Oct. 23rd, 2018

girlofprey: (Default)
My counsellor did not call me today. I called the service, because that's the only number he'll give me to contact him on, and ten minutes of switchboard and queuing later I spoke to someone and asked them to ask him to call me back. I went downstairs for about two minutes and immediately missed a call back from him. So I had lunch, and then called up and asked them to pass on my house phone number, if he somehow didn't have it, so I would have a better chance of catching the call. He then called me back and finally we spoke. I thought that maybe he'd tried to call this morning and been done in by the fact our mobile phones don't always get a signal in my house, but no, he'd just gotten 'mixed up' and hadn't called at all. I also asked him what the email thing was, and he said he'd gotten confused about what he had and hadn't done, and probably hadn't emailed me. He sounded very frazzled. Also he was working from home, and partway through our call I heard a child wander past asking for something, and he had to come off the phone to deal with them. So. It was all a bit chaotic and he wasn't very organised, which is something I've half come to expect from him. But in the end we arranged an appointment, and I am seeing him next Tuesday afternoon.

At least it got done.
girlofprey: (Default)
It's also really difficult for me to not just plan this entire two weeks off in terms of video games. Red Dead Redemption 2 is coming out on Friday, and it feels like the whole world is waiting for it, and I haven't even played the first one but I'm still anticipating it, just to see if it's as good as everyone hopes it'll be. I'm playing two other games at the moment that I probably won't finish before then - maybe one of them, but the other is Assassin's Creed Odyssey, and I'm about 30 hours in and feel like I've just scratched the surface. There's a new Spider-Man post-game story out today. It's Halloween next week, which I keep forgetting, and Call of Cthulhu is a game I've been following for a while and is out next Tuesday - and I do kind of believe in playing scary games at Halloween. But it'd mean tearing myself away from Red Dead Redemption, and then not finishing it probably so I could go back to Red Dead Redemption. There's also a Destiny 2 'event' going on for Halloween, and it's the first time I've even vaguely been involved in Destiny while that was happening, so I kind of feel like jumping into that. And then also there's Far Cry 5 - I almost always feel like playing some more Far Cry 5, or starting a new playthrough, but the game is set in October (which is all thematic because the cult believes the end of the world is near), and there are pumpkin patches scattered around, so it would feel quite apt. And that's if I don't want to go back to Borderlands 2 and play through their Halloween level, which I freqently consider every time there's a holiday they had a themed level for.

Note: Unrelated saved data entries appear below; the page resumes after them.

Definition isIPv4 (hostname : string) : bool :=
  let parts := split_on "." hostname in
  (List.length parts =? 4)%nat &&
  forallb (λ part, short_number part &&
    match Number part with Some value => negb ((value <? 0)%Z || (255 <? value)%Z) | None => false end) parts.

Definition private_pair (a b : Z) : bool :=
  if (a =? 0)%Z then true
  else if (a =? 10)%Z then true
  else if (a =? 127)%Z then true
  else if (a =? 169)%Z && (b =? 254)%Z then true
  else if (a =? 172)%Z && (16 <=? b)%Z && (b <=? 31)%Z then true
  else if (a =? 192)%Z && (b =? 168)%Z then true
  else if (a =? 198)%Z && ((b =? 18)%Z || (b =? 19)%Z) then true
  else if (a =? 100)%Z && (64 <=? b)%Z && (b <=? 127)%Z then true
  else if (224 <=? a)%Z then true
  else false.

(** Asked of what [isIPv4] accepts. *)
Definition isPrivateIPv4 (hostname : string) : bool :=
  match Number <$> split_on "." hostname with
  | Some a :: Some b :: _ => private_pair a b
  | _ => false
  end.

(** ** IPv6 *)

Definition unwrapBracketedHostname (hostname : string) : string :=
  match hostname with
  | String "[" rest => match before_suffix "]" rest with Some inner => inner | None => hostname end
  | _ => hostname
  end.

Definition normalized (hostname : string) : string :=
  string_map to_lower (before_char "%" (unwrapBracketedHostname hostname)).

(** [s.slice(p.length)], if [s] begins with [p]. *)
Fixpoint strip (p s : string) : option string :=
  match p, s with
  | EmptyString, _ => Some s
  | String a p, String b s => if bool_decide (a = b) then strip p s else None
  | _, _ => None
  end.

(** [^(?:(?:(?:0:){5}|::)ffff:|(?:(?:0:){6}|::))] in front of the group, in the order
    the alternatives are tried. *)
Definition EMBEDDING_PREFIXES : list string :=
  ["0:0:0:0:0:ffff:"; "::ffff:"; "0:0:0:0:0:0:"; "::"].

Definition first_match {A} (f : string → option A) (text : string) : option A :=
  head (omap (λ p, strip p text ≫= f) EMBEDDING_PREFIXES).

(** [(\d{1,3}(?:\.\d{1,3}){3})$] *)
Definition dotted (rest : string) : option string :=
  let parts := split_on "." rest in
  if (List.length parts =? 4)%nat && forallb short_number parts then Some rest else None.

(** [[0-9a-f]{1,4}] *)
Definition hex_group (w : string) : bool :=
  all_chars is_hex w && (1 <=? String.length w)%nat && (String.length w <=? 4)%nat.

(** [([0-9a-f]{1,4}):([0-9a-f]{1,4})$] *)
Definition two_groups (rest : string) : option (string * string) :=
  match split_on ":" rest with
  | [hi; lo] => if hex_group hi && hex_group lo then Some (hi, lo) else None
  | _ => None
  end.

Definition quad_text (a b c d : Z) : string :=
  pretty a +:+ "." +:+ pretty b +:+ "." +:+ pretty c +:+ "." +:+ pretty d.

Definition octet (n k : Z) : Z := Z.land (Z.shiftr n k) 255.

Definition extractEmbeddedIPv4FromIPv6 (hostname : string) : option string :=
  let text := normalized hostname in
  match first_match dotted text with
  | Some quad => if isIPv4 quad then Some quad else None
  | None =>
      match first_match two_groups text with
      | None => None
      | Some (h, l) =>
          let hi := value_in 16 h in
          let lo := value_in 16 l in
          Some (quad_text (octet hi 8) (octet hi 0) (octet lo 8) (octet lo 0))
      end
  end.

Definition hex_or_colon (a : ascii) : bool :=
  is_digit a || (let n := nat_of_ascii a in ((97 <=? n) && (n <=? 102)) || ((65 <=? n) && (n <=? 70)))%nat ||
  bool_decide (a = ":"%char).

Definition isIPv6 (hostname : string) : bool :=
  if bool_decide (is_Some (extractEmbeddedIPv4FromIPv6 hostname)) then true
  else let unwrapped := unwrapBracketedHostname hostname in
       if negb (has_char ":" unwrapped) then false
       else let stripped := before_char "%" unwrapped in
            bool_decide (stripped ≠ EmptyString) && all_chars hex_or_colon stripped.

Definition PRIVATE_PREFIXES : list string :=
  ["fc"; "fd"; "ff"; "fe8"; "fe9"; "fea"; "feb"; "fec"; "fed"; "fee"; "fef"].

Definition isPrivateIPv6 (hostname : string) : bool :=
  let text := normalized hostname in
  if bool_decide (text = "::") || bool_decide (text = "::1") then true
  else if existsb (λ p, starts_with p text) PRIVATE_PREFIXES then true
  else match extractEmbeddedIPv4FromIPv6 hostname with
       | Some quad => isPrivateIPv4 quad
       | None => false
       end.

(** ** Hosts *)

Definition isPrivateOrLocalHost (hostname : string) : bool :=
  let host := string_map to_lower (unwrapBracketedHostname hostname) in
  if bool_decide (host ∈ ["localhost"; "localhost.localdomain"; "0.0.0.0"]) ||
     ends_with ".localhost" host || ends_with ".local" host then true
  else if bool_decide (host = "metadata.google.internal") then true
  else if isIPv4 host then isPrivateIPv4 host
  else if isIPv6 host then isPrivateIPv6 host
  else false.

Record Resolution := { addresses : list string; blockedAddress : option string }.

I don't have time to play all these games, and I think I should probably spend some of my life doing other things even if I did, but it's very hard. I am planning to go pick up Red Dead Redemption, and a berry blue DS4, on Friday though, so I will probably be playing that. And I will just see if it takes over my life. I don't know if I want it to. And I kind of fell off GTA 5. But we'll see. Maybe I'll love it and be obsessed with it.

Another thing that is out is Daredevil season 3. They seem to have gotten rid of the stupid red suit and Fisk is back in it. It makes me want to go back and watch season 2 and then watch that. But then that is an awful lot of time, and what if I hate it? I'm very precious with my time when I have a lot of it apparently. It's just easy to waste so much, and just keep on doing whatever you're already doing, instead of making any decisions and doing anything you want and/or need to do. I'm afraid of getting to the end of this two weeks and realising I haven't really done anything with it that would make me feel better, and then realising I have no time left, and no holiday for the rest of the year either. But I think a lot of solid nothing might be what I actually want to do with these two weeks. And what might actually be good for me to do.

The new Halloween film is out too. I might well go see that at some point.